If you are already exploring the option of college in Europe, you likely have what sociologist Mark Granovetter refers to as a “low threshold”. The threshold Granovetter refers to is “the number or proportion of people who must make one decision before a given actor does so”. This means that you are more comfortable making decisions based on reasoning or instinct as opposed to what the crowd does. We believe that this trait is crucial for true success in life. You may also be somewhere in the middle for threshold. While you don’t need the group approval, you want to explore more data before making decisions based on unconventional ideas. If we were to put threshold on a scale of 1-10, Tom would probably be a 1 or 2 and I would be closer to a 4-5.
For those of you who are more like me, I have a few summer reading/watching suggestions that will point to the fact that looking for alternatives to the problems we have in higher education here is not a hare-brained idea, despite the fact that you’re the only one in your peer group who’s doing it.
Over the past months, I’ve talked to many American students who have graduated from, or are currently enrolled, in bachelor’s programs in Europe. We’ve talked a lot about the traits that make a successful student in Europe. Students across the spectrum pointed to a number of the same qualities needed to succeed. Though these qualities are all distinct, I believe the combination is a crucial component for success as an international student in Europe.
1. Curiosity and Openness
This student is curious about the world, about knowledge, about other people’s experiences, opinions and points of view. She seeks out information about these areas and processes it in order to further formulate their own perspectives and points of view. The student’s curiosity and open mindedness leads to enthusiasm, thus being an active participant in the learning process comes naturally to this student. This should not indicate that the student has to have been a passionate high school student, but is more about their overall quality of intellectual and cultural curiosity. I spoke to Hannah from New Jersey who attends school in the Netherlands. She noted that, while she was always an avid reader and enjoyed current events; she was not an enthusiastic learner in high school. Now, she attends a University of Applied Science so all her courses directly pertain to her program of study and she does not have many general education requirements. Focusing on her area of interest from the start has made her an engaged, and successful college student. Further, a student does not have to have already been exposed to a tremendous amount of diversity in order to be culturally curious and open minded. Many students from the US haven’t had these opportunities. That being said, international students in Europe are coming from all over the world. One student I talked to lives with his best friends who are from Croatia, Hungary and Japan. A graduate I spoke with said that, due to the friendships she made as a student, she has a place to stay when she travels to well over ten countries. Living with cultural differences can present challenges, but the open-minded student is excited to learn through these differences.

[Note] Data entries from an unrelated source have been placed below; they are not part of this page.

(** C3.  On the equipment dataset with at least one visible row, the memo
    yields a set, and for every column index [c] from 3 on: with a search
    term, [c] is in the set exactly when the label of header row 0 contains
    the term, the case of letters set aside, whatever the body rows hold;
    without one, [c] is in the set exactly when some visible row holds in
    column [c] an integer above zero, [c] being a column of header row 0
    or no visible row being longer than header row 0. *)
Theorem visibleEquipmentColumns_membership (h : row) (rest : grid)
    (rows : list row) (term : string) :
  rows <> [] ->
  exists vis,
    visibleEquipmentColumns true rows (Some (h :: rest)) term = Some vis
    /\ (forall c, 3 <= c ->
          (term <> "" -> (c ∈ vis <-> label_has h c term))
          /\ (term = "" ->
              c < Z.of_nat (length h)
              \/ Forall (fun r => (length r <= length h)%nat) rows ->
              (c ∈ vis <-> exists r, r ∈ rows /\ quantity_at r c)))
    /\ (term <> "" ->
        forall rows', rows' <> [] ->
          visibleEquipmentColumns true rows' (Some (h :: rest)) term = Some vis).
Proof.
  intros Hrows. unfold visibleEquipmentColumns. cbn [negb orb].
  destruct rows as [|r0 rows]; [congruence|]. cbn [length Nat.eqb].
  eexists. split; [reflexivity|]. split.
  - intros c Hc.
    assert (Hmem :
      c ∈ fold_left
            (visit_column h (r0 :: rows) term (toLowerCase term))
            (seqZ 3 (Z.of_nat (length h) - 3))
            ({[2]} ∪ ({[1]} ∪ ({[0]} ∪ ∅)) : gset Z)
      <-> c < Z.of_nat (length h) /\ column_test h (r0 :: rows) term c = true).
    { rewrite fold_visit_column, elem_of_seqZ. split.
      - intros [H|[H1 H2]]; [exfalso|split; [lia|assumption]].
        rewrite !elem_of_union, !elem_of_singleton, elem_of_empty in H. intuition lia.
      - intros [H1 H2]. right. split; [lia|assumption]. }
    split.
    + intros Ht. rewrite <- header_label_has.
      rewrite Hmem, column_test_search by assumption. split; [tauto|].
      intros H. split; [|assumption].
      destruct H as [s [E _]]. destruct (Z.lt_ge_cases c (Z.of_nat (length h))); [assumption|].
      rewrite at_index_beyond in E by assumption. discriminate.
    + intros -> Hfit.
      assert (Hq : (exists r, r ∈ r0 :: rows /\ quantity_at r c)
                   <-> exists r, r ∈ r0 :: rows /\ positive_cell r c).
      { split; intros [r [Hr H]]; exists r; (split; [exact Hr|]);
          now apply positive_cell_quantity. }
      rewrite Hq. clear Hq.
      rewrite Hmem, column_test_default. split; [tauto|].
      intros H. split; [|assumption].
      destruct Hfit as [Hfit|Hfit]; [assumption|].
      destruct (Z.lt_ge_cases c (Z.of_nat (length h))) as [|Hge]; [assumption|].
      exfalso. destruct H as [r [Hr Hpos]].
      rewrite Forall_forall in Hfit. specialize (Hfit r Hr).
      apply (no_positive_cell_beyond r c); [lia|assumption].
  - intros Ht rows' Hrows'. destruct rows' as [|r1 rows']; [congruence|].
    cbn [length Nat.eqb]. f_equal.
    generalize ({[2]} ∪ ({[1]} ∪ ({[0]} ∪ ∅)) : gset Z).
    induction (seqZ 3 (Z.of_nat (length h) - 3)) as [|x cols IH]; intros vis;
      [reflexivity|].
    simpl. rewrite IH. f_equal. unfold visit_column.
    apply truthy_true in Ht. now rewrite Ht.
Qed.

(** ** FilterEngine: the text search *)

Lemma cell_includes_matches (term : string) (r : row) :
  term <> "" ->
  existsb (cell_includes (toLowerCase term)) r = true <-> row_matches term r.
Proof.
  intros Ht. rewrite existsb_exists. unfold row_matches, cell_includes. split.
  - intros [[|s] [Hin H]]; [discriminate|]. simpl in H.
    apply andb_true_iff in H as [_ H]. apply includes_toLowerCase in H.
    exists s. split; [now apply list_elem_of_In | assumption].
  - intros [s [Hin H]]. exists (Str s). split; [now apply list_elem_of_In|].
    simpl. apply andb_true_iff. split.
    + apply truthy_true. eapply contains_nonempty; eassumption.
    + now apply includes_toLowerCase.
Qed.

Lemma row_matches_has (term : string) (r : row) :
  row_matches term r <-> row_has term r.
Proof.
  unfold row_matches, row_has.
  split; intros [s [H1 H2]]; exists s; (split; [exact H1|]);
    now apply contains_occurs.
Qed.

(** C6.  The text-search pass leaves the rows of the equipment dataset as
    they are, whatever the search term.  On the other datasets, with a
    search term, it keeps exactly the rows with a cell that contains the
    term, the case of letters set aside, in their order; without a search
    term the pass is not made. *)
Theorem search_pass_by_dataset (dataType : DataType) (term : string)
    (rows : list row) :
  (dataType = equipment -> search_pass (isEquipmentView dataType) term rows = rows)
  /\ (dataType <> equipment ->
      (term = "" -> search_pass (isEquipmentView dataType) term rows = rows)
      /\ (term <> "" ->
          exists keep : row -> bool,
            search_pass (isEquipmentView dataType) term rows = List.filter keep rows
            /\ forall r, keep r = true <-> row_has term r)).
Proof.
  split.
  - intros ->. unfold search_pass. simpl. now destruct (truthy term).
  - intros Hdt.
    assert (isEquipmentView dataType = false) as -> by (now destruct dataType).
    split.
    + intros ->. reflexivity.
    + intros Ht. exists (fun r => existsb (cell_includes (toLowerCase term)) r).
      split.
      * unfold search_pass. apply truthy_true in Ht. now rewrite Ht.
      * intros r. rewrite <- row_matches_has. now apply cell_includes_matches.
Qed.

(** ** FilterEngine: the facet options *)

Lemma Set_add_fold_elem (l acc : list cell) (x : cell) :
  x ∈ fold_left Set_add l acc <-> x ∈ acc \/ x ∈ l.
Proof.
  revert acc; induction l as [|y l IH]; intros acc; simpl.
  - split; [auto | intros [H|H]; [assumption | inversion H]].
  - rewrite IH, elem_of_cons. unfold Set_add. case_bool_decide as Hy.
    + split; [intros [H|H]; auto | intros [H|[->|H]]; auto].
    + rewrite elem_of_app, list_elem_of_singleton.
      split; [intros [[H|H]|H]; auto | intros [H|[H|H]]; auto].
Qed.

Lemma Set_add_fold_NoDup (l acc : list cell) :
  NoDup acc -> NoDup (fold_left Set_add l acc).
Proof.
  revert acc; induction l as [|y l IH]; intros acc Hacc; simpl; [assumption|].
  apply IH. unfold Set_add. case_bool_decide as Hy; [assumption|].
  apply NoDup_app. split; [assumption|]. split.
  - intros x Hx Hx'. apply list_elem_of_singleton in Hx'. now subst.
  - apply NoDup_singleton.
Qed.

Lemma new_Set_elem (l : list cell) (x : cell) : x ∈ new_Set l <-> x ∈ l.
Proof.
  unfold new_Set. rewrite Set_add_fold_elem. split; [|auto].
  intros [H|H]; [inversion H | assumption].
Qed.

Lemma new_Set_NoDup (l : list cell) : NoDup (new_Set l).
Proof. apply Set_add_fold_NoDup. constructor. Qed.

Lemma unique_column_elem (rows : list row) (i : Z) (x : cell) :
  x ∈ unique_column rows i
  <-> Boolean x = true /\ exists r, r ∈ rows /\ at_index r i = x.
Proof.
  unfold unique_column. rewrite new_Set_elem, list_elem_of_In, filter_In, in_map_iff.
  split.
  - intros [[r [E Hr]] Hb]. split; [assumption|]. exists r.
    split; [now apply list_elem_of_In | assumption].
  - intros [Hb [r [Hr E]]]. split; [|assumption]. exists r.
    split; [assumption | now apply list_elem_of_In].
Qed.

Lemma facet_options_unique (rows rows' : list row) (i : Z) :
  (forall r, r ∈ rows' -> r ∈ rows) ->
  facet_options rows i (Str "All" :: unique_column rows' i).
Proof.
  intros Hsub. right. exists (unique_column rows' i). split; [reflexivity|].
  split; [apply new_Set_NoDup|].
  intros x Hx. apply unique_column_elem in Hx as [Hb [r [Hr E]]].
  split; [assumption|]. exists r. auto.
Qed.

Lemma well_formed_header (data : option grid) :
  well_formed data -> header_strings data.
Proof.
  destruct data as [[|h rest]|]; simpl; auto. intros H. now inversion H.
Qed.

Lemma cabinet_moved_Forall (P : cell -> Prop) (ai ci : Z) (r r' : row) :
  cabinet_moved ai ci r r' -> Forall P r -> Forall P r'.
Proof.
  intros [pre a mid c post _ _|pre c mid a post _ _] H;
    repeat (rewrite ?Forall_app, ?Forall_cons in *); tauto.
Qed.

2. Desire for Independence
One aspect of needed independence relates to academic life. Students are expected to do a lot of studying on their own (about 30 hours a week for full time students including classes). Unlike many classes in the US, this is ungraded work that is not monitored by the professors. The work in between classes is done to prepare for the next class discussion as well as to prevent the need to “cram” for tests. The professors let students know what they need to read and do each week, but it is up to the student to actually get it done. Grades for classes are generally composed of just a few tests and/or projects and in many schools the goal is to receive a passing grade instead of the A-F structure in the US.
The other area of independence that is needed pertains to everyday life. Though schools usually have cafeterias and canteens, they are often not open for every meal every day of the week. Meal plans are pretty much unheard of in Europe and student residences almost always include a shared kitchen. Shopping for groceries and preparing meals is a common part of student life in Europe. Further, since student residences are rarely on campus, students will need to learn to navigate their way around town which often involves learning how to use public transportation.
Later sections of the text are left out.